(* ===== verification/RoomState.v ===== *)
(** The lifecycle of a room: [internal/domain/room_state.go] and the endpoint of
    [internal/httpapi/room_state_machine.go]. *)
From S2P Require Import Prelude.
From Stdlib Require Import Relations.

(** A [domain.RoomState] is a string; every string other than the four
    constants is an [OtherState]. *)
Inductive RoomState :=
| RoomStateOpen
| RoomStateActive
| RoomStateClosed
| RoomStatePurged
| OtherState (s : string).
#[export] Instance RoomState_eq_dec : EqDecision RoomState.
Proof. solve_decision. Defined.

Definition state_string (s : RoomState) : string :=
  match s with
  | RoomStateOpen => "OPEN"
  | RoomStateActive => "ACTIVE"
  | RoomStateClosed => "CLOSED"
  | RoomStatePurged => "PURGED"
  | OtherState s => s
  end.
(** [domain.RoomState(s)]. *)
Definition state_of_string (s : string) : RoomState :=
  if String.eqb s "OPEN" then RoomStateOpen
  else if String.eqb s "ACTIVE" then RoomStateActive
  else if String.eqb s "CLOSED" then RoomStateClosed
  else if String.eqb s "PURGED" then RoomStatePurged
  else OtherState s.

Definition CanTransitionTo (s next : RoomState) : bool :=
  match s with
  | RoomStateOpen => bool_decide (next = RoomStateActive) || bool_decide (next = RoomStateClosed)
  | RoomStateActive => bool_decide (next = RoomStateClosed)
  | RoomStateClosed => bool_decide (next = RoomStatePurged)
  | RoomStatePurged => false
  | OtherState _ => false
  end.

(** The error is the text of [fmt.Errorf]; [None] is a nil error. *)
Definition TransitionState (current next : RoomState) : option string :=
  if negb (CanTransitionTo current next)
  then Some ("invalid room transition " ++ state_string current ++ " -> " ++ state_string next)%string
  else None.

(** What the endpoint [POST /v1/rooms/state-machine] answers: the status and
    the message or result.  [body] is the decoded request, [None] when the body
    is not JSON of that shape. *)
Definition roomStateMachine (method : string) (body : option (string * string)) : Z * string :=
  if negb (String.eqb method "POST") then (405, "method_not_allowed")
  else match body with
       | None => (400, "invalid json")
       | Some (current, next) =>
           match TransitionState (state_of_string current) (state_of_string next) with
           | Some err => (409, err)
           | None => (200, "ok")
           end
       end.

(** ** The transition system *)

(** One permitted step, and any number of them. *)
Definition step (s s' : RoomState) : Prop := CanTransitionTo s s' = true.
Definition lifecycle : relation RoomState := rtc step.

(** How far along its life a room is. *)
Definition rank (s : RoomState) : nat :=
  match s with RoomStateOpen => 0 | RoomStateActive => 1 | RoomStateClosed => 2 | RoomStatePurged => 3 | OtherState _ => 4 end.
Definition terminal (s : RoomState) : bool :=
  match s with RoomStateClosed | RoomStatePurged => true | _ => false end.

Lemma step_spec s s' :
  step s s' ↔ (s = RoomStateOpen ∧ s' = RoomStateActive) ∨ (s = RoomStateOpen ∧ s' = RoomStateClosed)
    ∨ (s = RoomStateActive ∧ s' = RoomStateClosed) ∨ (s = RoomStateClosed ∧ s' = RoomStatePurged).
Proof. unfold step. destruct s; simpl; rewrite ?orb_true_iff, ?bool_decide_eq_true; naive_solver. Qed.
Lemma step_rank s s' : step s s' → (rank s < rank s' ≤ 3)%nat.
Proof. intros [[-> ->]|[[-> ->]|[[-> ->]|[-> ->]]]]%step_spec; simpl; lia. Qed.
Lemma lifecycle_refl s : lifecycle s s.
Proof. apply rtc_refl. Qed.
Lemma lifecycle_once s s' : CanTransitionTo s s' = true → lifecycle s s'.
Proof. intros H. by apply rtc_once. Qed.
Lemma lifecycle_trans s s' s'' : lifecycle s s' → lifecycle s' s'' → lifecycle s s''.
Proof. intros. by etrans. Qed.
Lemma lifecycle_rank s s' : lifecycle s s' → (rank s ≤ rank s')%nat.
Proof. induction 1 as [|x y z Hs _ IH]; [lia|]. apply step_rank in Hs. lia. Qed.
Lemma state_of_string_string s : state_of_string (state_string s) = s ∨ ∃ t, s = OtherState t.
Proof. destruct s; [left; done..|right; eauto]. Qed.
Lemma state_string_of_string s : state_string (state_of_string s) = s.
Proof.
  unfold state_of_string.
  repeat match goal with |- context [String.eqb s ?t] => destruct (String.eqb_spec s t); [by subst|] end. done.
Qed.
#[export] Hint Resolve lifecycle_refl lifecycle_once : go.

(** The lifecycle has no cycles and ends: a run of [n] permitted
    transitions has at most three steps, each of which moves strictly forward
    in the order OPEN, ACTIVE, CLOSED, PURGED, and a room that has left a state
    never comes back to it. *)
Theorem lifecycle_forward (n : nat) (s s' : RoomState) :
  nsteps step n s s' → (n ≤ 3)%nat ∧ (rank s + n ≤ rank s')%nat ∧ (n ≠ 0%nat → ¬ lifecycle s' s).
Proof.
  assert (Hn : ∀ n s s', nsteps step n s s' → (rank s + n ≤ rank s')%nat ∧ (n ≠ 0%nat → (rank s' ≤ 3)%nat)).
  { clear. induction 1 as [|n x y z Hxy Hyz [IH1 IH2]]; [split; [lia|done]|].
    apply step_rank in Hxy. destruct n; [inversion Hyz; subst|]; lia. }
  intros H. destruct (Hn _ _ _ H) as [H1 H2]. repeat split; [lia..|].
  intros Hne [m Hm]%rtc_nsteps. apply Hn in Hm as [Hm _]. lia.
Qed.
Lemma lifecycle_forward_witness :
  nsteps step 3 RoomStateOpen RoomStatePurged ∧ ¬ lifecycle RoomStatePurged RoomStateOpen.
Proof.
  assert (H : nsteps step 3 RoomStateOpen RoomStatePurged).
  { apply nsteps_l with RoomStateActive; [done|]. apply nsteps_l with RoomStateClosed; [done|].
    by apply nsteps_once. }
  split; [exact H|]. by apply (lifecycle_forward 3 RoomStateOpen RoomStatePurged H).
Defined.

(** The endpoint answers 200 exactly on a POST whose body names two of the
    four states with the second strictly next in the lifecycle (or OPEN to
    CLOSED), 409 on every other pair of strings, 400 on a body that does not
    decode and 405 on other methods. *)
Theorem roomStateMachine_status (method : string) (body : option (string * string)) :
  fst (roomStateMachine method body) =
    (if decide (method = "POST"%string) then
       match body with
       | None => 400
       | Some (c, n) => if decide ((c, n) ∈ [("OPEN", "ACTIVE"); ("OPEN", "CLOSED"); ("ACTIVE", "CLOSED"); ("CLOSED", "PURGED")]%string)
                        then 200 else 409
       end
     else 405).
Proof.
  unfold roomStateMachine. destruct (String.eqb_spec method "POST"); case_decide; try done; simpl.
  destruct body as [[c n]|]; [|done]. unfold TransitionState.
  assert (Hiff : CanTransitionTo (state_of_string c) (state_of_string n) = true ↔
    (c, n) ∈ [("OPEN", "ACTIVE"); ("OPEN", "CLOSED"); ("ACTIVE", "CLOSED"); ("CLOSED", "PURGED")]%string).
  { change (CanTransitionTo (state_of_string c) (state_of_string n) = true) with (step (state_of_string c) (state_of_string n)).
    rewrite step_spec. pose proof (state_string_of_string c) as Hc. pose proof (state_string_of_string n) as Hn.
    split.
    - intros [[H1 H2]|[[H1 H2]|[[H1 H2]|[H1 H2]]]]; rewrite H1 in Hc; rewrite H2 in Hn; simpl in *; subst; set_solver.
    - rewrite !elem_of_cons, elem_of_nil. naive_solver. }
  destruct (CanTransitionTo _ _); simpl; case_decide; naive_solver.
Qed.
━━━━━━
Copy out the range of lines above starting at the line with "nsteps step 3 RoomStateOpen RoomStatePurged ∧" and ending at the line with "fst (roomStateMachine method", exactly and including both.

  nsteps step 3 RoomStateOpen RoomStatePurged ∧ ¬ lifecycle RoomStatePurged RoomStateOpen.
Proof.
  assert (H : nsteps step 3 RoomStateOpen RoomStatePurged).
  { apply nsteps_l with RoomStateActive; [done|]. apply nsteps_l with RoomStateClosed; [done|].
    by apply nsteps_once. }
  split; [exact H|]. by apply (lifecycle_forward 3 RoomStateOpen RoomStatePurged H).
Defined.

(** The endpoint answers 200 exactly on a POST whose body names two of the
    four states with the second strictly next in the lifecycle (or OPEN to
    CLOSED), 409 on every other pair of strings, 400 on a body that does not
    decode and 405 on other methods. *)
Theorem roomStateMachine_status (method : string) (body : option (string * string)) :
  fst (roomStateMachine method body) =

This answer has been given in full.